## AIM OF THE EXERCISE
Among the entries below, extract exactly the lines that run from the one with "match current with" through the one with "(** The state after GOTOs are resolved. *)", both ends included.

[THE DATA Boundary: Start]

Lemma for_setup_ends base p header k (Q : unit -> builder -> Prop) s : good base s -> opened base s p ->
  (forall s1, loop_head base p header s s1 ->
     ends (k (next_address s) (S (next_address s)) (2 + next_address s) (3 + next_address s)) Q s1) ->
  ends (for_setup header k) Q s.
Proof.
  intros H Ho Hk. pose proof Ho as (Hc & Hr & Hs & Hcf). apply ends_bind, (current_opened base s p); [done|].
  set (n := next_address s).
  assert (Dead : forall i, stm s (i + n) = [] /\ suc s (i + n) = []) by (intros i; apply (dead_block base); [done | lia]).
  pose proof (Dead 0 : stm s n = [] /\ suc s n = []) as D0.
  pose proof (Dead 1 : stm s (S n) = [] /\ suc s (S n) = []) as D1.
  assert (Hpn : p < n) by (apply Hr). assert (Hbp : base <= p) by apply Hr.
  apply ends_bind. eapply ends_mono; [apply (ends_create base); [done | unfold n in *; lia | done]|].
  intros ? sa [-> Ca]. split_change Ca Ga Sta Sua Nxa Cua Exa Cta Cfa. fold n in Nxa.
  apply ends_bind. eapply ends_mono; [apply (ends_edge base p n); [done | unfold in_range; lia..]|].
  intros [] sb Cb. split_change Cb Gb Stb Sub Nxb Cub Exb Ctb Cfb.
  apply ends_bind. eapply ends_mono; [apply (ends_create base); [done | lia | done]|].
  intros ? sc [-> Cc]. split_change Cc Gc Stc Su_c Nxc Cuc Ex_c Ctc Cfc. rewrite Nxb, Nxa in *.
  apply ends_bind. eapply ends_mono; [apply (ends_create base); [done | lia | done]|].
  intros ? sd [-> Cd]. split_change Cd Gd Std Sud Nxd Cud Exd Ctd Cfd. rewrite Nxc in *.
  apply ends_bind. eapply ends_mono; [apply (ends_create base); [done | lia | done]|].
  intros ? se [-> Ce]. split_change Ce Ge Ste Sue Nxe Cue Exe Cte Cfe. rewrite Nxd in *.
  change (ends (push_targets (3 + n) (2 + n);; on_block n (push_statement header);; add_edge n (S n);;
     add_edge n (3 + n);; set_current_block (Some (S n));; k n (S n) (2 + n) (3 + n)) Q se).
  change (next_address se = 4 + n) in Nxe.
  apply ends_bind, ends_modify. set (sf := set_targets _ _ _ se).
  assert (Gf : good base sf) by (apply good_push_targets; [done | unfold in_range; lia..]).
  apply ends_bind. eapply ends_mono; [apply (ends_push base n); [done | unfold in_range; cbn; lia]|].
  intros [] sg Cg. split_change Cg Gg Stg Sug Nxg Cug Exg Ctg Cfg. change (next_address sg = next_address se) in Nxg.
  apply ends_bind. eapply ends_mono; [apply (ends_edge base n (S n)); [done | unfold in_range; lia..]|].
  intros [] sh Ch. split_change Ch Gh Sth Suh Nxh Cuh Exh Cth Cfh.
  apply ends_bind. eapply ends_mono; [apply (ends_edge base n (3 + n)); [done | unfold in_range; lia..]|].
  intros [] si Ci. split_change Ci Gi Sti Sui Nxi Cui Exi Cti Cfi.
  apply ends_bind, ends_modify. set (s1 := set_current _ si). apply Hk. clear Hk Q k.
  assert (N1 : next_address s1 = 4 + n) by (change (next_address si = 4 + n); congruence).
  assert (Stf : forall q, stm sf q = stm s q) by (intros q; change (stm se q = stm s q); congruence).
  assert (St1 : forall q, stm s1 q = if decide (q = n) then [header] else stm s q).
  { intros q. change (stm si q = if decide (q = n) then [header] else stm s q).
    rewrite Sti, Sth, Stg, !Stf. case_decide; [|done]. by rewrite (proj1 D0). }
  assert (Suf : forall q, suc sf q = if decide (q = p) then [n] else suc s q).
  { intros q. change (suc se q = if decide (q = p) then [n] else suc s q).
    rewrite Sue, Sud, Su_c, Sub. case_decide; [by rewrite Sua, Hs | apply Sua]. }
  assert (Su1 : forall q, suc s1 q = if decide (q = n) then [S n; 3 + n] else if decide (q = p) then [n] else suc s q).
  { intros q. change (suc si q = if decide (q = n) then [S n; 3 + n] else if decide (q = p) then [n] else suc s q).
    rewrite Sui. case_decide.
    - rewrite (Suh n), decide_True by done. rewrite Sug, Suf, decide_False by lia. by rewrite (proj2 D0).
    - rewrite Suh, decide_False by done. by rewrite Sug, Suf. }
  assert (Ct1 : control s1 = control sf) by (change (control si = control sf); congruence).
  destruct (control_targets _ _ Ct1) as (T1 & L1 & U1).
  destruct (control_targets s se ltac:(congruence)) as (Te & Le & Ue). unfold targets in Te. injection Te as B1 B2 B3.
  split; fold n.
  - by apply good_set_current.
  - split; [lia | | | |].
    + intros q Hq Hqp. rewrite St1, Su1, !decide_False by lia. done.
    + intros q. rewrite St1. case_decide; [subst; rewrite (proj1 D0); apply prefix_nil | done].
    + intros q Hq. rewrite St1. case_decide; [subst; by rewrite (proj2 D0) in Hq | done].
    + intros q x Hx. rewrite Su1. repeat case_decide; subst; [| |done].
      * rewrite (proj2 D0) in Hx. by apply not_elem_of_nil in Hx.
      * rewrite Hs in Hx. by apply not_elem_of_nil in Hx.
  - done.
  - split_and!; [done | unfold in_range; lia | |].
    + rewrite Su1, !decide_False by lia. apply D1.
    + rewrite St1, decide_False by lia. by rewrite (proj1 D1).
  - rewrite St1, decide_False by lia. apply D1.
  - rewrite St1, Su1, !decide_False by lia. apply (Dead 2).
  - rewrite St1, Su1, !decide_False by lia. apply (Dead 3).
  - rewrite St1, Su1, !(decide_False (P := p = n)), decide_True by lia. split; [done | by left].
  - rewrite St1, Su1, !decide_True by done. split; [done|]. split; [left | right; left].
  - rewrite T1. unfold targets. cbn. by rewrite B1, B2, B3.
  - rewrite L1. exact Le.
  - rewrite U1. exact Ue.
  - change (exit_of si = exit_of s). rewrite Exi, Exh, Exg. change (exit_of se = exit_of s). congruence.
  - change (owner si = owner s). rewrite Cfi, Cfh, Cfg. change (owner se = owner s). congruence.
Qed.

[THE DATA Boundary: End]
[THE DATA Boundary: Start]

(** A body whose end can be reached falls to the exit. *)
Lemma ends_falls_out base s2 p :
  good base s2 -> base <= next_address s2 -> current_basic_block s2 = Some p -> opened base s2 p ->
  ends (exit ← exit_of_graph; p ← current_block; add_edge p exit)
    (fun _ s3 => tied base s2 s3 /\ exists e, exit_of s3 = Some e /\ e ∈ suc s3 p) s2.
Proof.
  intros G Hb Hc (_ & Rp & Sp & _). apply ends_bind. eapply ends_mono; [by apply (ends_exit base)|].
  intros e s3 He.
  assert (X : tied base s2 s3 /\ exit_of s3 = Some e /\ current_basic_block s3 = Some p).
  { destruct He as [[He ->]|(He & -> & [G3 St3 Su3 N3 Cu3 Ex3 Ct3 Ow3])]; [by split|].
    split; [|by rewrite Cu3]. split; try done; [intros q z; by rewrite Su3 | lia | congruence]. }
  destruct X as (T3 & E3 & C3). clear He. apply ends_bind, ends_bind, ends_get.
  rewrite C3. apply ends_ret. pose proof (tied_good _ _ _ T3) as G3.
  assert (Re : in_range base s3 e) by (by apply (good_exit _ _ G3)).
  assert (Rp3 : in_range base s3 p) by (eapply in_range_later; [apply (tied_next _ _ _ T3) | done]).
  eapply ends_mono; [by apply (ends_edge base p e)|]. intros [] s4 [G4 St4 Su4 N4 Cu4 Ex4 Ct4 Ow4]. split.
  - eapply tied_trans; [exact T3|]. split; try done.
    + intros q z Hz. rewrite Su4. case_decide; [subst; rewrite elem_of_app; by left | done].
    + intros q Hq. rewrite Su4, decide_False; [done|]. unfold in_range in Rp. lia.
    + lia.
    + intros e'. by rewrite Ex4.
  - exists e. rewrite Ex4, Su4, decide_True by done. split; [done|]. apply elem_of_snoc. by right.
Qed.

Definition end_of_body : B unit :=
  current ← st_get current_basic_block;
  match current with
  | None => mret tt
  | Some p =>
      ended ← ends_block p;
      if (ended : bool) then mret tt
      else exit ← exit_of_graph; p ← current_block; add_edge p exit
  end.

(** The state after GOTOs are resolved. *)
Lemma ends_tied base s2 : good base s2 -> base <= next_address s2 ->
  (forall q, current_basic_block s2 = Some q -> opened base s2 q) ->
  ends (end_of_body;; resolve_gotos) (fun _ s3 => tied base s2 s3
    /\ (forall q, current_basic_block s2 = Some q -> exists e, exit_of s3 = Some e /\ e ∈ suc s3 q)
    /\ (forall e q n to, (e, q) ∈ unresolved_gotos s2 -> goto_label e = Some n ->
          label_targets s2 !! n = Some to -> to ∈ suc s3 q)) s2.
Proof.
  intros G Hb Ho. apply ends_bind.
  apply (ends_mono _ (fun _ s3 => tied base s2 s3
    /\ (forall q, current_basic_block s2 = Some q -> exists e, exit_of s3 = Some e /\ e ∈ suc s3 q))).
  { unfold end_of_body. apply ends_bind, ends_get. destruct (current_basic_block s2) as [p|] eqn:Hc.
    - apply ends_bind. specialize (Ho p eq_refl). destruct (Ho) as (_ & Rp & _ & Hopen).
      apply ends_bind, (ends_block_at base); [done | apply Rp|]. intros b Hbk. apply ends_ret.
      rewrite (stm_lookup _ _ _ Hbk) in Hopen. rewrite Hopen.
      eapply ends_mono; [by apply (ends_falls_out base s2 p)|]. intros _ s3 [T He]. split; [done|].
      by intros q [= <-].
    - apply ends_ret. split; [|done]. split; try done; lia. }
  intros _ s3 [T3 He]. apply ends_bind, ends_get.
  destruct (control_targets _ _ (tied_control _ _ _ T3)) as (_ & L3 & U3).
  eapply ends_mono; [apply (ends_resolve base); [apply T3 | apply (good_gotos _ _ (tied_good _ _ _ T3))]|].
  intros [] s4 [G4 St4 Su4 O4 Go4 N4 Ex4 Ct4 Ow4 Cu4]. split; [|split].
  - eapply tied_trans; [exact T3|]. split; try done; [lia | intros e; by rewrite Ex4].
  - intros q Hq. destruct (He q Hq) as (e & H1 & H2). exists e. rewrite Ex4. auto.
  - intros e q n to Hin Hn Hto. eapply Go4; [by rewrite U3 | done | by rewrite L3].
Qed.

[THE DATA Boundary: End]

## TASK ANSWER
  match current with
  | None => mret tt
  | Some p =>
      ended ← ends_block p;
      if (ended : bool) then mret tt
      else exit ← exit_of_graph; p ← current_block; add_edge p exit
  end.

(** The state after GOTOs are resolved. *)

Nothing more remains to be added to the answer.